── MATERIAL PROVIDED ──
(** A patch kept in the directory of the patches, with a declared digest
    that its bytes do not have *)
Definition fix_patch : PatchSpec :=
  {| patch_url := None; patch_file := Some (PatchRelative ["fix.patch"]);
     patch_sha256 := Some "abd"; strip := 1 |}.

Definition patched_meta : PackageMeta :=
  {| name := "hello"; version := "1.0"; category := "extras"; homepage := None;
     source := Demo.hello "abc"; git := ∅; patches := [fix_patch];
     dependencies := [];
     build := {| env := ∅; prepare := []; compile := ["make"]; install := [] |};
     package := ∅; hooks := ∅ |}.

Definition patch_world : World :=
  {| w_fs := {[ ["w"] := Dir;
                ["w"; "patches"] := Dir;
                ["w"; "patches"; "fix.patch"] := File 420 Demo.abc ]};
     w_db := ∅; w_trace := [] |}.

(** The example host without the [strip] tool *)
Definition no_strip_host : Host := {|
  host_sha := Demo.plain_sha;
  geteuid := 0;
  environ := @environ Demo.root_host;
  which := fun tool => negb (String.eqb tool "strip");
  exec := @exec Demo.root_host;
  py_extract := @py_extract Demo.root_host;
  tar_xz := @tar_xz Demo.root_host;
  unlink_denied := @unlink_denied Demo.root_host;
  SRCPKG_BUILD := @SRCPKG_BUILD Demo.root_host;
  SRCPKG_PKGS := @SRCPKG_PKGS Demo.root_host;
  SRCPKG_SRC := @SRCPKG_SRC Demo.root_host;
  HOOKS_DIR := @HOOKS_DIR Demo.root_host;
  find_recipe := @find_recipe Demo.root_host;
|}.

(** A work directory that holds the source tree of an earlier build, and
    an archive in a format that is not supported *)
Definition stale_world : World :=
  {| w_fs := {[ ["w"] := Dir;
                ["w"; "src"] := Dir;
                ["w"; "src"; "old.c"] := File 420 Demo.abc;
                ["srcpkg"] := Dir;
                ["srcpkg"; "sources"] := Dir;
                ["srcpkg"; "sources"; "hello.rar"] := File 420 Demo.abc ]};
     w_db := ∅; w_trace := [] |}.


End Scenarios.

(* ===================================================================== *)
(** * Part II: properties *)
(* ===================================================================== *)

(** ** The version ordering *)

Module VersionFacts.
Import Chars Version.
───
WHAT TO PRODUCE
What are the lines, exactly as written above, from the line with "homepage := None;" to the line with "package := ∅;", both included? Output only those.

RESULT OF THIS EXERCISE
  {| name := "hello"; version := "1.0"; category := "extras"; homepage := None;
     source := Demo.hello "abc"; git := ∅; patches := [fix_patch];
     dependencies := [];
     build := {| env := ∅; prepare := []; compile := ["make"]; install := [] |};
     package := ∅; hooks := ∅ |}.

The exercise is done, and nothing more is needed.